* **Exercise inputs**
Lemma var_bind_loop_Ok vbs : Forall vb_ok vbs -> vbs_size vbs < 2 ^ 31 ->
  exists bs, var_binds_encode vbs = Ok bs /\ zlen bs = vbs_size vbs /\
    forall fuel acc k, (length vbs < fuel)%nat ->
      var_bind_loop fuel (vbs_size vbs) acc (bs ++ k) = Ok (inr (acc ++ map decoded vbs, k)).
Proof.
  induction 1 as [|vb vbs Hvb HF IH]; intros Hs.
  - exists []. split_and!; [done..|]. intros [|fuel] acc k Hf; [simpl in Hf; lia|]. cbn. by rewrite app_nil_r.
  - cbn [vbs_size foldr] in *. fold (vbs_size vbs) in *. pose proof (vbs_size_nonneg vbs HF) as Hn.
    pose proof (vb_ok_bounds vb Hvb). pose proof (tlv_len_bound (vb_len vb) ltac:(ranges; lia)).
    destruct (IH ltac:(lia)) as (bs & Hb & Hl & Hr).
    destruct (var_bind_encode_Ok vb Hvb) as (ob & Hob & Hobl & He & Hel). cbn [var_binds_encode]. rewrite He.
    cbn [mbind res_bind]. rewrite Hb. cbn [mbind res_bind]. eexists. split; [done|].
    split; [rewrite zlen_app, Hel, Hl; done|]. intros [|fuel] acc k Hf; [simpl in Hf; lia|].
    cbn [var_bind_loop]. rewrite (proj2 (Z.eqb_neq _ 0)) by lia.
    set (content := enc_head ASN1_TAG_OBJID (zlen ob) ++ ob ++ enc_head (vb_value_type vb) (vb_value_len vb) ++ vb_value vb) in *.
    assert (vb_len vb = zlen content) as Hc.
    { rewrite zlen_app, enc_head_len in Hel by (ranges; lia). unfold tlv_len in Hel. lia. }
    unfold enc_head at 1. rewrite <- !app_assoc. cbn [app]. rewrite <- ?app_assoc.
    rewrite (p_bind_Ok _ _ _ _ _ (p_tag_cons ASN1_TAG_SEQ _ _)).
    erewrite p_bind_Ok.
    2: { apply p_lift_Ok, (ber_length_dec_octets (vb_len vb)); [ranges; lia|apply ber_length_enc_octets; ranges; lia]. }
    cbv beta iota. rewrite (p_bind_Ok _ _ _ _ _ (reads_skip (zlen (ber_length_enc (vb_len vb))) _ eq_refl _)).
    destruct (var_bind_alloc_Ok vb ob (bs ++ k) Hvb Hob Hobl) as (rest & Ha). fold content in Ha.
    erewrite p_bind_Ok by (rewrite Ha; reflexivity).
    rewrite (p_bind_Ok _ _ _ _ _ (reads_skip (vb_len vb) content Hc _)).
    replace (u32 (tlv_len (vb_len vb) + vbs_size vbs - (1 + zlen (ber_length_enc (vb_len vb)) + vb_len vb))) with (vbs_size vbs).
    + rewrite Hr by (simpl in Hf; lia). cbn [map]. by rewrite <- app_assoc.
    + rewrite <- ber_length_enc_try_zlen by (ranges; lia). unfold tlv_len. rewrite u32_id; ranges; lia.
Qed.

* **Your instructions**
From the records above, give again exactly the lines running from the line with "destruct (IH ltac:(lia))" to the line with "assert (vb_len vb = zlen content) as Hc.", inclusive.

* **Reply to the exercise**
    destruct (IH ltac:(lia)) as (bs & Hb & Hl & Hr).
    destruct (var_bind_encode_Ok vb Hvb) as (ob & Hob & Hobl & He & Hel). cbn [var_binds_encode]. rewrite He.
    cbn [mbind res_bind]. rewrite Hb. cbn [mbind res_bind]. eexists. split; [done|].
    split; [rewrite zlen_app, Hel, Hl; done|]. intros [|fuel] acc k Hf; [simpl in Hf; lia|].
    cbn [var_bind_loop]. rewrite (proj2 (Z.eqb_neq _ 0)) by lia.
    set (content := enc_head ASN1_TAG_OBJID (zlen ob) ++ ob ++ enc_head (vb_value_type vb) (vb_value_len vb) ++ vb_value vb) in *.
    assert (vb_len vb = zlen content) as Hc.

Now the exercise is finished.